* [Task objective] Every line of the listing that holds the word "simpl" should be returned.

* [Source data]
:::
Lemma deployed_endpoint send self server_of up d b :
  deployed send self server_of up d -> b ∈ networks d ->
  binding_key_id b = key_id (public_key b) /\
  exists c, endpoint_of (R := R) (Path := Path) (Socket := Socket) send self b (server_of b) c /\ reachable send c (up b).
Proof.
  intros [[l Hl] Hdep] Hb. destruct (Hdep b Hb) as (Hk & Hpk & c & Hc & Hreach & Hbacked). split; [done|]. exists c.
  split; [|done]. destruct (new_provider_url l self _ c Hl Hc) as (_ & Hpath & Hquery). by constructor.
Qed.

(** Every completion of a schedule is an answer of the provider, and blinding found randomness. *)
Definition over_https (send : TlsClient -> Url -> HttpRequest -> Z -> SendAnswer) (self : HttpsNetworkProvider)
    (d : Descriptor) (schedule : list (@event R)) : Prop :=
  forall k rng reply b, Completes k rng reply ∈ schedule -> b ∈ networks d ->
    is_ok (blind_with_entropy (network_input d b) rng).1 = true /\
    exists deadline now, forall p, reply b p = https_evaluate send self deadline now b p.

Lemma blinded_point input (rng : R) st p rng' :
  blind_with_entropy input rng = (Ok (st, p), rng') -> byte_array 49 p /\ is_Some (deserialize_elem p).
Proof.
  unfold blind_with_entropy. destruct (_ || _); [done|]. destruct (from_entropy rng) as [[r|e] rng1]; [|done].
  destruct (client_blind input r) as [[c el]|]; [|done]. intros [= <- <- <-]. split; [apply element_bytes|].
  rewrite element_round_trip. by eexists.
Qed.

Lemma deployed_serving send self server_of up d schedule :
  deployed send self server_of up d -> over_https send self d schedule -> serving server_of d up schedule.
Proof.
  intros Hdep Hover k rng reply b Hev Hb. destruct (Hover k rng reply b Hev Hb) as (Hblind & deadline & now & Hreply).
  destruct (deployed_endpoint _ _ _ _ _ _ Hdep Hb) as (Hk & c & Hc & Hup). destruct (up b).
  - destruct (blind_with_entropy (network_input d b) rng) as [[[st p]|e] rng'] eqn:Eb; [|done].
    destruct (blinded_point _ _ _ _ _ Eb) as [Hp [el Hd]].
    destruct (stack_live send self b (server_of b) c p el deadline now Hc Hk Hup Hp Hd) as [ev Hev'].
    exists st, p, rng', ev. split_and!; [done|by rewrite Hreply|].
    destruct (stack_sound send self b (server_of b) c p deadline now ev Hc Hp Hev') as (e1 & e2 & He). by exists e1, e2.
  - intros p. rewrite Hreply. by apply (stack_down send self b (server_of b) c).
Qed.

(** C3: enrollment and unlock agree over the real network stack. Let an enrollment succeed whose answered
    calls were exchanges of the HTTPS provider with services, each a TLS frontend and a key worker that
    holds the server key of the binding. Then an unlock with a TPM that holds what was sealed, all of whose
    clock readings are within the operation budget, returns the enrolled credential, for every schedule of
    provider completions that are such exchanges, when the services that are reachable satisfy the policy:
    requests and replies pass through the client, HTTP in any chunks,
    the frontend, the Unix socket and the worker and come back as the evaluation of the blinded point. *)
Theorem unlock_over_service clock runtime_ok uclock (server_of : NetworkBinding -> server) d signer net
    (w w' : World R T) prepared up schedule (u : World R T) self send0 send :
  descriptor_typed d -> byte_array 32 (seed signer) ->
  deployed send0 self server_of (fun _ => true) d -> deployed send self server_of up d ->
  (forall i b p ev, net i b p = Some (Ok ev) -> b ∈ networks d /\ byte_array 49 p /\
     exists deadline now, https_evaluate send0 self deadline now b p = Ok ev) ->
  prepare_observed clock runtime_ok d signer net w = (Ok prepared, w') ->
  (forall blob sd, seals (device w') d blob sd -> holds (device u) d blob sd) ->
  supports_mode (device u) (mode (policy d)) = true ->
  (forall n, uclock n < uclock (ticks u) + OPERATION_BUDGET) ->
  over_https send self d schedule -> Elapsed ∉ schedule -> (length (networks d) <= completions schedule)%nat ->
  satisfied (up_ids (networks d) up) (network (policy d)) = true ->
  exists diags, (unlock_observed uclock true (prepared_envelope prepared) (signing_public_key signer)
    (volume_uuid d) (slot d) schedule u).1 = Ok (mk_unlock (prepared_credential prepared) diags).
Proof.
  intros Hty Hseed Hdep0 Hdep Hnet Hprep Hdev Hsup Hclk Hover Hel Hcount Hsat.
  apply (prepared_unlocks clock runtime_ok uclock server_of d signer net w w' prepared up schedule u); try done.
  - intros b Hb. by destruct Hdep as [_ Hdep]; destruct (Hdep b Hb) as (_ & Hkey & _).
  - intros i b p ev Hi. destruct (Hnet i b p ev Hi) as (Hb & Hp & deadline & now & Hrun).
    destruct (deployed_endpoint _ _ _ _ _ _ Hdep0 Hb) as (_ & c & Hc & _). exact (stack_sound send0 self b (server_of b) c p deadline now ev Hc Hp Hrun).
  - by apply (deployed_serving send self).
Qed.
End Claims.
(* ===== verification/EventLog.v ===== *)
(** The log of the event daemon: whatever calls fail, the disk holds whole lines of accepted events, with at
    most one uncommitted tail after a stop, and a restart rebuilds the registry from what it reads of them. *)
From stdpp Require Import base list gmap strings.
From Stdlib Require Import ZArith Lia SpecFloat.
From S2P Require Import Prelude Float64 Text Telemetry Collector Reconcile KeyFile EventDaemon FileLogic.

Open Scope Z_scope.

(** * Registries up to their failure counters *)

(** The registry without the counters of rejected, repeated and unwritten events, which a log does not tell. *)
Definition quiet (m : Metrics) : Metrics :=
  mk_metrics (seen m) (order m) (counters m) (histograms m) (attempts m) (attempt_order m) (reported_drops m)
    (replay_evictions m) (accepted m) 0 0 (overflow m) 0 (last_received_ms m).

Definition same_history (m m' : Metrics) : Prop := quiet m = quiet m'.

#[export] Instance same_history_equivalence : Equivalence same_history.
Proof. split; unfold same_history; [done|by intros ?? ->|by intros ??? -> ->]. Qed.

Lemma quiet_reject m : same_history (reject m) m.
Proof. done. Qed.
Lemma quiet_duplicate m : same_history (count_duplicate m) m.
Proof. done. Qed.
Lemma quiet_write_failure m : same_history (count_write_failure m) m.
Proof. done. Qed.

Lemma quiet_increment m key : quiet (increment m key) = increment (quiet m) key.
Proof. unfold increment. change (series (quiet m)) with (series m). simpl counters. by destruct (_ && _). Qed.
Lemma quiet_observe m key d : quiet (observe m key d) = observe (quiet m) key d.
Proof. unfold observe. change (series (quiet m)) with (series m). simpl histograms. by destruct (_ && _). Qed.

Lemma quiet_count_record m r : quiet (count_record m r) = count_record (quiet m) r.
Proof.
  unfold count_record, count_client. repeat case_match; cbv zeta; by rewrite ?quiet_increment, ?quiet_observe, ?quiet_increment, ?quiet_observe, ?quiet_increment.
Qed.

Lemma quiet_booked m r id : quiet (booked m r id) = booked (quiet m) r id.
Proof.
  unfold booked. set (key := (source_uid r, id, _)). set (a := (source_uid r, id)).
  assert (quiet (remember m key) = remember (quiet m) key) as E.
  { unfold remember. simpl order. cbv zeta. by repeat case_match. }
  rewrite <- E. generalize (remember m key). intros m1.
  enough (quiet (track m1 a) = track (quiet m1) a) as Et by (by rewrite <- Et).
  unfold track. simpl attempts. destruct (attempts m1 !! a); [done|]. simpl attempt_order.
  cbv zeta. by repeat case_match.
Qed.

Lemma acceptable_quiet m r id : acceptable (quiet m) r id <-> acceptable m r id.
Proof. done. Qed.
:::
* [Exercise result]
Proof. unfold increment. change (series (quiet m)) with (series m). simpl counters. by destruct (_ && _). Qed.
Proof. unfold observe. change (series (quiet m)) with (series m). simpl histograms. by destruct (_ && _). Qed.
  { unfold remember. simpl order. cbv zeta. by repeat case_match. }
  unfold track. simpl attempts. destruct (attempts m1 !! a); [done|]. simpl attempt_order.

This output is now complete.